• _Collected data entries_

<<<<

(* ===== verification/BuddyBoot.v ===== *)
(** Construction, audit and the global entry points of the buddy allocator
    (kernel/mm/buddy_allocator.rs). *)

From Stdlib Require Import ZArith Lia.
From stdpp Require Import base list list_numbers numbers.
From S2P Require Import Prelude.
From S2P Require Import Machine.
From S2P Require Import FreeMap.
From S2P Require Import Buddy.

(** * Audit: [validate_metadata] *)

(** No block of order [o] is free together with its buddy. *)
Definition buddies_coalesced (fm : FixedFreeMap) (o : Z) : bool :=
  forallb (fun block_no =>
    let idx := Z.shiftl block_no o in
    match location fm o idx with
    | None => false
    | Some bit =>
        if is_set fm bit then
          match location fm o (Z.lxor idx (Z.shiftl 1 o)) with
          | Some buddy => negb (is_set fm buddy)
          | None => true
          end
        else true
    end) (seqZ 0 (ag (valid_blocks fm) o)).

(** The loop over the orders: counters, coalescing, and the weighted number of
    free pages. *)
Fixpoint validate_orders (fm : FixedFreeMap) (orders : list Z) (weighted_free : Z) : option Z :=
  match orders with
  | [] => Some weighted_free
  | o :: orders =>
      actual ← count_actual fm o;
      if negb (actual =? ag (block_count fm) o) then None else
      w ← checked_mul actual (Z.shiftl 1 o);
      weighted_free ← checked_add weighted_free w;
      if (o + 1 <? ORDER_COUNT) && negb (buddies_coalesced fm o) then None
      else validate_orders fm orders weighted_free
  end.

(** How many free blocks cover a page. *)
Definition covering (fm : FixedFreeMap) (page : Z) : Z :=
  sumZ (fun o =>
    let block_pages := Z.shiftl 1 o in
    match location fm o ((page / block_pages) * block_pages) with
    | Some bit => Z.b2z (is_set fm bit)
    | None => 0
    end) (seqZ 0 ORDER_COUNT).

(** The loop over the pages, which counts the reserved ones. *)
Fixpoint validate_pages (fuel : nat) (self : BuddyAllocator) (page reserved : Z) : option Z :=
  match fuel with
  | O => None
  | S fuel =>
      if page <? total_pages self then
        state ← zget (page_state self) page;
        if state =? PAGE_RESERVED then
          if has_unexpected_free_overlap self page 1 [] then None else
          reserved ← checked_add reserved 1;
          validate_pages fuel self (page + 1) reserved
        else if state =? PAGE_FREE then
          if negb (covering (free_map self) page =? 1) then None
          else validate_pages fuel self (page + 1) reserved
        else
          ord ← decode_allocation_start state;
          let pages := Z.shiftl 1 ord in
          if negb (Z.land page (pages - 1) =? 0)
             || (match checked_add page pages with None => true | Some e => total_pages self <? e end)
          then None else
          tail ← allocation_tail_state ord;
          if existsb (fun i => negb (bool_decide (zget (page_state self) i = Some tail)))
               (seqZ (page + 1) (pages - 1)) then None else
          if has_unexpected_free_overlap self page pages [] then None
          else validate_pages fuel self (page + pages) reserved
      else Some reserved
  end.

Definition validate_metadata (self : BuddyAllocator) : bool :=
  if negb (zlen (page_state self) =? total_pages self) then false else
  match validate_orders (free_map self) (seqZ 0 ORDER_COUNT) 0 with
  | None => false
  | Some weighted_free =>
      if negb (weighted_free =? free_pages self) then false else
      match validate_pages (S (Z.to_nat (total_pages self))) self 0 0 with
      | None => false
      | Some reserved => reserved =? reserved_pages self
      end
  end.

(** * Statistics *)

(** [stats]; [largest_free_block] is what the fragmentation ratio is computed
    from, and [None] is the unchecked subtraction overflowing. *)
Record AllocatorStats := mkStats {
  st_total_pages : Z;
  st_free_pages : Z;
  st_reserved_pages : Z;
  st_used_pages : Z;
  st_largest_free_block : Z;
}.

Definition largest_free_block (self : BuddyAllocator) : Z :=
  foldl (fun largest o =>
    let block_size := Z.shiftl 1 o in
    if negb (ag (block_count (free_map self)) o =? 0) && (largest <? block_size)
    then block_size else largest) 0 (seqZ 0 ORDER_COUNT).

Definition stats (self : BuddyAllocator) : option AllocatorStats :=
  used ← checked_sub (total_pages self) (free_pages self);
  Some (mkStats (total_pages self) (free_pages self) (reserved_pages self) used (largest_free_block self)).

(** * Construction *)

Definition validated_page_count `{arch : PhysArch} (base size : Z) : res BuddyInitError Z :=
  if size =? 0 then Err EmptyRegion else
  if negb (is_multiple_of size PAGE_SIZE) || negb (is_multiple_of base PAGE_SIZE)
  then Err RegionMisaligned else
  let? region_end := ok_or (checked_add base size) InitAddressOverflow in
  if (region_end =? 0) || negb (phys_addr_try_new (region_end - 1))
  then Err InitAddressOverflow
  else Ok (size / PAGE_SIZE).

Definition checked_next_multiple_of (a b : Z) : option Z :=
  if a mod b =? 0 then Some a else checked_add a (b - a mod b).

Definition state_bytes (pages : Z) : res BuddyInitError Z :=
  ok_or (checked_next_multiple_of pages 8) MetadataSizeOverflow.

Definition word_bytes (layout : FreeMapLayout) : res BuddyInitError Z :=
  ok_or (checked_mul (lay_total_words layout) 8) MetadataSizeOverflow.

Definition metadata_bytes (size : Z) : res BuddyInitError Z :=
  let pages := size / PAGE_SIZE in
  let? layout := layout_new pages in
  let? sb := state_bytes pages in
  let? wb := word_bytes layout in
  ok_or (checked_add sb wb) MetadataSizeOverflow.

(** One page of a reservation: withheld once however many ranges cover it. *)
Definition mark_page (st : list Z * Z) (page_idx : Z) : option (list Z * Z) :=
  state ← zget st.1 page_idx;
  if state =? PAGE_FREE then
    n ← checked_add st.2 1;
    Some (zset st.1 page_idx PAGE_RESERVED, n)
  else Some st.

Fixpoint mark_pages (st : list Z * Z) (pages : list Z) : option (list Z * Z) :=
  match pages with
  | [] => Some st
  | p :: pages => st ← mark_page st p; mark_pages st pages
  end.

(** The page range a reservation withholds: clamped to the window
    [[region_start, region_end)], rounded outward to whole pages. *)
Definition reservation_pages (region_start region_end total : Z) (r : Z * Z) : option (Z * Z) :=
  let '(phys_start, len_bytes) := r in
  if len_bytes =? 0 then None else
  let phys_end := saturating_add phys_start len_bytes in
  if (phys_end <=? region_start) || (region_end <=? phys_start) then None else
  let rel_start := Z.max phys_start region_start - region_start in
  let rel_end := Z.min phys_end region_end - region_start in
  let start_idx := rel_start / PAGE_SIZE in
  let end_idx := Z.min (rel_end / PAGE_SIZE + (if is_multiple_of rel_end PAGE_SIZE then 0 else 1)) total in
  Some (start_idx, end_idx).

Fixpoint mark_ranges (base region_end total : Z) (st : list Z * Z) (reserved : list (Z * Z))
  : option (list Z * Z) :=
  match reserved with
  | [] => Some st
  | r :: reserved =>
      st ← match reservation_pages base region_end total r with
           | None => Some st
           | Some (s, e) => mark_pages st (seqZ s (e - s))
           end;
      mark_ranges base region_end total st reserved
  end.

Definition mark_reserved_ranges (base total : Z) (st : list Z * Z) (reserved : list (Z * Z))
  : option (list Z * Z) :=
  region_bytes ← checked_mul total PAGE_SIZE;
  mark_ranges base (saturating_add base region_bytes) total st reserved.

Definition largest_aligned_order (start_idx remaining : Z) : Z :=
  default 0 (first_some (fun o =>
    let block_pages := Z.shiftl 1 o in
    if (block_pages <=? remaining) && (Z.land start_idx (block_pages - 1) =? 0)
    then Some o else None) (orders_down ORDER_COUNT 1)).

(** [while start_idx < end_idx]; each round frees at least one page, so
    [end_idx - start_idx] rounds suffice. *)
Fixpoint add_free_run_loop (fuel : nat) (fm : FixedFreeMap) (start_idx end_idx : Z)
  : res BuddyInitError FixedFreeMap :=
  if start_idx <? end_idx then
    match fuel with
    | O => Panic
    | S fuel =>
        let remaining := end_idx - start_idx in
        let ord := largest_aligned_order start_idx remaining in
        let? bit := ok_or (location fm ord start_idx) InitMetadataCorrupt in
        if is_set fm bit || (ag (block_count fm) ord =? usize_max) then Err InitMetadataCorrupt else
        let? fm := or_panic (commit_set fm bit true) in
        add_free_run_loop fuel fm (start_idx + Z.shiftl 1 ord) end_idx
    end
  else Ok fm.

Definition add_free_run (fm : FixedFreeMap) (start_idx end_idx : Z) : res BuddyInitError FixedFreeMap :=
  add_free_run_loop (Z.to_nat (end_idx - start_idx)) fm start_idx end_idx.

(** [init_memory_region]: the maximal runs of pages that are not reserved. *)
Fixpoint init_region_loop (ps : list Z) (total : Z) (pages : list Z) (fm : FixedFreeMap)
    (run_start : option Z) : res BuddyInitError FixedFreeMap :=
  match pages with
  | [] => match run_start with
          | Some start => add_free_run fm start total
          | None => Ok fm
          end
  | page_idx :: pages =>
      let? state := or_panic (zget ps page_idx) in
      if state =? PAGE_RESERVED then
        match run_start with
        | Some start =>
            let? fm := add_free_run fm start page_idx in
            init_region_loop ps total pages fm None
        | None => init_region_loop ps total pages fm None
        end
      else match run_start with
           | None => init_region_loop ps total pages fm (Some page_idx)
           | Some _ => init_region_loop ps total pages fm run_start
           end
  end.

Definition init_memory_region (ps : list Z) (total : Z) (fm : FixedFreeMap) : res BuddyInitError FixedFreeMap :=
  init_region_loop ps total (seqZ 0 total) fm None.

Definition from_metadata (base pages : Z) (reserved : list (Z * Z)) (layout : FreeMapLayout)
    (ps ws : list Z) : res BuddyInitError BuddyAllocator :=
  if negb (zlen ps =? pages) || existsb (fun s => negb (s =? PAGE_FREE)) ps
  then Err InitMetadataCorrupt else
  let? fm := from_storage layout ws in
  let? (ps, n) := or_panic (mark_reserved_ranges base pages (ps, 0) reserved) in
  let free := saturating_sub pages n in
  if pages <? n then Panic else
  let? fm := init_memory_region ps pages fm in
  let self := mkBuddy fm ps base pages free n false in
  if validate_metadata self then Ok self else Err InitMetadataCorrupt.

Section constructors.
Context {arch : PhysArch}.

(** [heap_ok n]: the fallible reservation of [n] elements succeeds. *)
Definition new_with_reservations (heap_ok : Z -> bool) (base size : Z) (reserved : list (Z * Z))
  : res BuddyInitError BuddyAllocator :=
  let? pages := validated_page_count base size in
  let? layout := layout_new pages in
  if negb (heap_ok pages) then Err MetadataAllocationFailed else
  if negb (heap_ok (lay_total_words layout)) then Err MetadataAllocationFailed else
  from_metadata base pages reserved layout
    (replicate (Z.to_nat pages) PAGE_FREE) (replicate (Z.to_nat (lay_total_words layout)) 0).

Definition new (heap_ok : Z -> bool) (base size : Z) : res BuddyInitError BuddyAllocator :=
  new_with_reservations heap_ok base size [].

(** Boot storage of [storage_len] bytes at address [storage_addr]. *)
Definition new_with_reservations_in (base size : Z) (reserved : list (Z * Z))
    (storage_addr storage_len : Z) : res BuddyInitError BuddyAllocator :=
  let? pages := validated_page_count base size in
  let? layout := layout_new pages in
  let? sb := state_bytes pages in
  let? wb := word_bytes layout in
  let? required := ok_or (checked_add sb wb) MetadataSizeOverflow in
  if storage_len <? required then Err MetadataAllocationFailed else
  if negb ((storage_addr + sb) mod 8 =? 0) then Err RegionMisaligned else
  from_metadata base pages reserved layout
    (replicate (Z.to_nat pages) PAGE_FREE) (replicate (Z.to_nat (lay_total_words layout)) 0).

(** The boot entry points: build the allocator and publish it. *)
Definition init_buddy_allocator (heap_ok : Z -> bool) (g : option BuddyAllocator) (base size : Z)
    (reserved : list (Z * Z)) : res BuddyInitError unit * option BuddyAllocator :=
  match new_with_reservations heap_ok base size reserved with
  | Ok allocator => (Ok tt, Some allocator)
  | Err e => (Err e, g)
  | Panic => (Panic, g)
  end.

Definition init_buddy_allocator_in (g : option BuddyAllocator) (base size : Z)
    (reserved : list (Z * Z)) (storage_addr storage_len : Z)
  : res BuddyInitError unit * option BuddyAllocator :=
  match new_with_reservations_in base size reserved storage_addr storage_len with
  | Ok allocator => (Ok tt, Some allocator)
  | Err e => (Err e, g)
  | Panic => (Panic, g)
  end.

(** * Global entry points, on the contents of [BUDDY_ALLOCATOR] *)

Definition checked_next_power_of_two (n : Z) : option Z :=
  let p := 2 ^ Z.log2_up n in
  if p <=? usize_max then Some p else None.

(** [oom] is the OOM killer run between the two attempts, with the allocator
    unlocked: what it leaves in [BUDDY_ALLOCATOR]. *)
Definition try_alloc_physical_pages (oom : Z -> option BuddyAllocator -> option BuddyAllocator)
    (g : option BuddyAllocator) (count : Z) : res AllocError Z * option BuddyAllocator :=
  if count =? 0 then (Err InvalidOrder, g) else
  match checked_next_power_of_two count with
  | None => (Err InvalidOrder, g)
  | Some pages_needed =>
      let ord := trailing_zeros pages_needed in
      if ORDER_COUNT <=? ord then (Err InvalidOrder, g) else
      match g with
      | None => (Err AllocUnavailable, g)
      | Some a =>
          match try_alloc_pages a ord with
          | (Err Exhausted, a) =>
              match oom pages_needed (Some a) with
              | None => (Err AllocUnavailable, None)
              | Some a => let '(r, a) := try_alloc_pages a ord in (r, Some a)
              end
          | (r, a) => (r, Some a)
          end
      end
  end.

(** [alloc_physical_pages]: a corrupt ledger stops the kernel. *)
Definition alloc_physical_pages (oom : Z -> option BuddyAllocator -> option BuddyAllocator)
    (g : option BuddyAllocator) (count : Z) : res Empty_set (option Z) * option BuddyAllocator :=
  match try_alloc_physical_pages oom g count with
  | (Ok frame, g) => (Ok (Some frame), g)
  | (Err (AllocMetadataCorrupt | AllocPoisoned), g) => (Panic, g)
  | (Err _, g) => (Ok None, g)
  | (Panic, g) => (Panic, g)
  end.

Definition try_free_physical_pages (g : option BuddyAllocator) (frame count : Z)
  : res FreeError unit * option BuddyAllocator :=
  if count =? 0 then (Err InvalidCount, g) else
  match checked_next_power_of_two count with
  | None => (Err InvalidCount, g)
  | Some pages =>
      if negb (pages =? count) then (Err InvalidCount, g) else
      let ord := trailing_zeros pages in
      match g with
      | None => (Err FreeUnavailable, g)
      | Some a => let '(r, a) := try_free_pages a frame ord in (r, Some a)
      end
  end.

Definition free_physical_pages (g : option BuddyAllocator) (frame count : Z) : option BuddyAllocator :=
  if count =? 0 then g else
  match checked_next_power_of_two count with
  | None => g
  | Some pages => (fun a => free_pages_or_quarantine a frame (trailing_zeros pages)) <$> g
  end.
End constructors.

>>>>

• _WHAT THE EXERCISE ASKS_
Above this instruction are the records; retype exactly the lines from the one containing "n ← checked_add st.2 1;" up to and including the one containing "let rel_end := Z.min".

• _ANSWER_
    n ← checked_add st.2 1;
    Some (zset st.1 page_idx PAGE_RESERVED, n)
  else Some st.

Fixpoint mark_pages (st : list Z * Z) (pages : list Z) : option (list Z * Z) :=
  match pages with
  | [] => Some st
  | p :: pages => st ← mark_page st p; mark_pages st pages
  end.

(** The page range a reservation withholds: clamped to the window
    [[region_start, region_end)], rounded outward to whole pages. *)
Definition reservation_pages (region_start region_end total : Z) (r : Z * Z) : option (Z * Z) :=
  let '(phys_start, len_bytes) := r in
  if len_bytes =? 0 then None else
  let phys_end := saturating_add phys_start len_bytes in
  if (phys_end <=? region_start) || (region_end <=? phys_start) then None else
  let rel_start := Z.max phys_start region_start - region_start in
  let rel_end := Z.min phys_end region_end - region_start in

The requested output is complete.